**Exercise prompt:** Lines that contain the string "Require" are the ones to list; copy all of them from the records.

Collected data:
- Opening Delimiter -
(** * Spatio-temporal heatwave analysis: a shallow embedding

    The development follows the Python sources of the repository:

    - [Heatwave_Detection.py], in its script version and in its version
      with functions: thresholds, extreme-event extraction and the daily
      magnitude ([calc_mag]);
    - [con_sep.py]: the connectors and selectors of the event graph;
    - [cppv.py]: [create_cpv], which asks DeepGraph for the edges, labels
      the components and filters the small ones;
    - [seasonal_clusters.py]: [assign_season];
    - [clustering_step2.py]: the UPGMA sub-clustering of one family.

    Temperatures are floating-point numbers in the sources; they are
    idealised here as rationals ([Q]), and the only floating-point event
    that is kept apart is a division by zero.  Time stamps are daily, so a
    [pd.Timestamp] is a day number and a [pd.Timedelta] a number of days
    (both [Z]).  The library calls the sources rely on (NumPy, DeepGraph,
    SciPy) are embedded by their documented behaviour, each in a module of
    its own. *)

From Stdlib Require Import ZArith QArith Lia Lqa.
From stdpp Require Import base list sorting strings gmap sets.

Local Open Scope Z_scope.

(** ** Outcomes of floating-point divisions *)

(** [(a - b) / (c - d)] on a pandas row: with a zero denominator a Python
    float raises [ZeroDivisionError] and a NumPy scalar yields [inf] or
    [nan]; in both cases there is no finite value. *)
Inductive outcome : Type :=
  | Value (q : Q)
  | DivisionByZero.

Definition fdiv (a b : Q) : outcome :=
  if Qeq_bool b 0 then DivisionByZero else Value (a / b).

(** ** NumPy *)

Module Numpy.

(** [np.arange(a, b)] on integers. *)
Definition arange (a b : Z) : list Z := seqZ a (b - a).

(** [Series.isin(values)] on one entry. *)
Definition isin {V} `{EqDecision V} (v : V) (values : list V) : bool :=
  bool_decide (v ∈ values).

Fixpoint insert_sorted (a : Q) (l : list Q) : list Q :=
  match l with
  | [] => [a]
  | b :: l' => if Qle_bool a b then a :: b :: l' else b :: insert_sorted a l'
  end.

Definition sort (l : list Q) : list Q := foldr insert_sorted [] l.

(** [np.percentile(a, q)] with the default linear interpolation: on the
    sorted sample the virtual index is [(n - 1) * q / 100], and the value
    is interpolated between its two neighbours.  An empty sample has no
    percentile ([None]). *)
Definition percentile (a : list Q) (q : Z) : option Q :=
  match sort a with
  | [] => None
  | (s0 :: _) as s =>
      let n := Z.of_nat (length s) in
      let lo := ((n - 1) * q) / 100 in
      let hi := Z.min (lo + 1) (n - 1) in
      let gamma := (inject_Z ((n - 1) * q) / inject_Z 100 - inject_Z lo)%Q in
      let a_lo := nth (Z.to_nat lo) s s0 in
      let a_hi := nth (Z.to_nat hi) s s0 in
      Some (a_lo + gamma * (a_hi - a_lo))%Q
  end.

End Numpy.

(** ** [seasonal_clusters.py] *)

Module SeasonalClusters.

(** [assign_season] returns one of the integers 1 to 4, or [np.nan]. *)
Inductive season : Type :=
  | Season (n : Z)
  | NaN.

Definition assign_season (doy : Z) : season :=
  if bool_decide (1 <= doy <= 90) then Season 1
  else if bool_decide (91 <= doy <= 180) then Season 2
  else if bool_decide (181 <= doy <= 270) then Season 3
  else if bool_decide (271 <= doy <= 360) then Season 4
  else NaN.

Definition is_season (s : season) : Prop :=
  s = Season 1 \/ s = Season 2 \/ s = Season 3 \/ s = Season 4.

End SeasonalClusters.

(** ** [Heatwave_Detection.py]: the daily magnitude *)

Module Magnitude.

(** The columns [calc_mag] reads from a row of the merged table. *)
Record row : Type := {
  t2m : Q;
  t2m_amax_perc25 : Q;
  t2m_amax_perc75 : Q
}.

Definition calc_mag (data : row) : outcome :=
  if Qlt_le_dec (t2m_amax_perc25 data) (t2m data)
  then fdiv (t2m data - t2m_amax_perc25 data)
            (t2m_amax_perc75 data - t2m_amax_perc25 data)
  else Value 0.

Definition perc25 (a_list : list Q) : option Q := Numpy.percentile a_list 25.
Definition perc75 (a_list : list Q) : option Q := Numpy.percentile a_list 75.

End Magnitude.

(** ** Exceptions *)

(** The Python exceptions the embedded code can raise.  None of them carries
    a grid cell or a day. *)
Inductive exn : Type :=
  | IndexError      (* percentile of an empty sample *)
  | ValueError      (* ragged nested sample, empty or non-finite distances,
                       a relation DeepGraph cannot name *)
  | KeyError        (* missing dictionary key *)
  | AttributeError. (* missing column *)

Inductive res (A : Type) : Type :=
  | Ok (a : A)
  | Raise (e : exn).
Arguments Ok {A} a.
Arguments Raise {A} e.

Global Instance res_ret : MRet res := fun A a => Ok a.

Global Instance res_bind : MBind res := fun A B k m =>
  match m with
  | Ok a => k a
  | Raise e => Raise e
  end.

Fixpoint res_mapM {A B} (f : A -> res B) (l : list A) : res (list B) :=
  match l with
  | [] => Ok []
  | a :: l' => b ← f a; bs ← res_mapM f l'; Ok (b :: bs)
  end.

Global Instance res_fmap : FMap res := fun A B f m =>
  match m with
  | Ok a => Ok (f a)
  | Raise e => Raise e
  end.

Definition of_option {A} (e : exn) (o : option A) : res A :=
  match o with
  | Some a => Ok a
  | None => Raise e
  end.

Definition is_Ok {A} (m : res A) : Prop := exists a, m = Ok a.

(** ** [con_sep.py] *)

Module ConSep.

(** Boolean-mask indexing [a[mask]]. *)
Definition mask_index {A} (a : list A) (mask : list bool) : list A :=
  (filter (fun p => p.2 = true) (zip a mask)).*1.

Definition grid_2d_dx (x_s x_t : Z) : Z := x_t - x_s.

Definition grid_2d_dy (y_s y_t : Z) : Z := y_t - y_s.

Definition s_grid_2d_dx (dx : list Z) (sources targets : list nat)
  : list nat * list nat :=
  let dxa := Z.abs <$> dx in
  let sources := mask_index sources ((fun d => bool_decide (d <= 1)) <$> dxa) in
  let targets := mask_index targets ((fun d => bool_decide (d <= 1)) <$> dxa) in
  (sources, targets).

Definition s_grid_2d_dy (dy : list Z) (sources targets : list nat)
  : list nat * list nat :=
  let dya := Z.abs <$> dy in
  let sources := mask_index sources ((fun d => bool_decide (d <= 1)) <$> dya) in
  let targets := mask_index targets ((fun d => bool_decide (d <= 1)) <$> dya) in
  (sources, targets).

(** [cp_node_intersection]: cardinality of the intersection of two sets
    of grid-cell ids. *)
Definition cp_node_intersection (g_ids_s g_ids_t : gset Z) : nat :=
  size (g_ids_s ∩ g_ids_t).

(** [cp_intersection_strength]: [intsec_card / min(n_s, n_t)]. *)
Definition cp_intersection_strength (n_unique_g_ids_s n_unique_g_ids_t : nat)
    (intsec_card : nat) : outcome :=
  let min_card := Nat.min n_unique_g_ids_s n_unique_g_ids_t in
  fdiv (inject_Z (Z.of_nat intsec_card)) (inject_Z (Z.of_nat min_card)).

(** DeepGraph calls these functions by the names in their text: a
    connector computes the relation named by the item of its [return]
    statement, a selector works on the relation named by its argument.
    The items and arguments, as [con_sep.py] writes them: *)
Definition grid_2d_dx_returns : string := "x_t - x_s".
Definition grid_2d_dy_returns : string := "y_t - y_s".
Definition s_grid_2d_dx_relation : string := "dx".
Definition s_grid_2d_dy_relation : string := "dy".

End ConSep.

(** ** DeepGraph *)

(** The methods of [deepgraph.DeepGraph] the sources call, by their
    documented behaviour.  A node table is a list of rows; a node is named
    by its position in the table. *)
Module DeepGraph.

(** [g.filter_by_values_v(col, values)] rebinds [g.v] to the rows whose
    [col] is in [values]; the table [g] was built from is left as it is
    (the sources rely on it: they filter a fresh [DeepGraph] of the same
    table in every loop iteration). *)
Definition filter_by_values_v {A V} `{EqDecision V} (col : A -> V)
    (values : list V) (v : list A) : list A :=
  filter (fun r => Numpy.isin (col r) values = true) v.

(** [g.partition_nodes(features, return_gv=True)]: the groups of rows
    with equal [features], each with its key.  (pandas orders the groups
    by key; here they come in order of first appearance.) *)
Definition partition_nodes {A K} `{EqDecision K} (features : A -> K)
    (v : list A) : list (K * list A) :=
  (fun k => (k, filter (fun r => features r = k) v))
    <$> remove_dups (features <$> v).

(** All pairs of positions [s < t] of a table of [n] rows. *)
Definition pairs (n : nat) : list (nat * nat) :=
  s ← seq 0 n; (fun t => (s, t)) <$> seq (S s) (n - S s).

Definition take_at (col : list Z) (idx : list nat) : list Z :=
  (fun i => col !!! i) <$> idx.

(** The fast-track selector: it keeps the pairs whose distance [ft_r] in
    the fast-track feature is at most the threshold [ftt]. *)
Definition ft_selector (ft_r : list Z) (ftt : Z) (sources targets : list nat)
  : list nat * list nat :=
  (ConSep.mask_index sources ((fun r => bool_decide (r <= ftt)) <$> ft_r),
   ConSep.mask_index targets ((fun r => bool_decide (r <= ftt)) <$> ft_r)).

(** DeepGraph takes the names of the relations from the text of the
    functions it is given: the relation a connector computes is the item
    of its [return] statement, which has to be a name. *)
Definition name_char (c : Ascii.ascii) : bool :=
  let n := Ascii.nat_of_ascii c in
  ((97 <=? n) && (n <=? 122) || (65 <=? n) && (n <=? 90)
   || (48 <=? n) && (n <=? 57) || (n =? 95))%nat.

Definition is_name (s : string) : bool :=
  match String.list_ascii_of_string s with
  | [] => false
  | l => forallb name_char l
  end.

(** A connector: the item of its [return] statement, the column of the
    features it reads at the source and at the target, and the function. *)
Record connector : Type := {
  c_returns : string;
  c_feature : list Z;
  c_fct : Z -> Z -> Z
}.

(** A selector: the relation it asks for, and the function. *)
Record selector : Type := {
  s_relation : string;
  s_fct : list Z -> list nat -> list nat -> list nat * list nat
}.

Definition find_connector (r : string) (connectors : list connector)
  : option connector :=
  snd <$> list_find (fun c => c_returns c = r) connectors.

(** One selector at work: the relation it asks for is computed by the
    connector that returns it, on the pairs that are left; a relation no
    connector returns is a [ValueError]. *)
Definition select (connectors : list connector)
    (st : res (list nat * list nat)) (sel : selector)
  : res (list nat * list nat) :=
  st ← st;
  c ← of_option ValueError (find_connector (s_relation sel) connectors);
  Ok (s_fct sel
        (zip_with (c_fct c) (take_at (c_feature c) st.1) (take_at (c_feature c) st.2))
        st.1 st.2).

(** [g.create_edges_ft(ft_feature=(ftf, ftt), connectors, selectors)] on
    a table sorted by the fast-track feature [ftf]: of the pairs [s < t]
    it keeps those with [ft_r = ftf[t] - ftf[s] <= ftt], then hands the
    survivors to each selector in turn.  It raises [ValueError] when the
    relations cannot be named. *)
Definition create_edges_ft (ftf : list Z) (ftt : Z)
    (connectors : list connector) (selectors : list selector)
  : res (list (nat * nat)) :=
  if forallb (fun c => is_name (c_returns c)) connectors then
    let cand := pairs (length ftf) in
    let sources := cand.*1 in
    let targets := cand.*2 in
    let ft_r := zip_with Z.sub (take_at ftf targets) (take_at ftf sources) in
    st ← foldl (select connectors) (Ok (ft_selector ft_r ftt sources targets))
         selectors;
    Ok (zip st.1 st.2)
  else Raise ValueError.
- Closing Delimiter -
**Answer to this exercise:**
From Stdlib Require Import ZArith QArith Lia Lqa.
From stdpp Require Import base list sorting strings gmap sets.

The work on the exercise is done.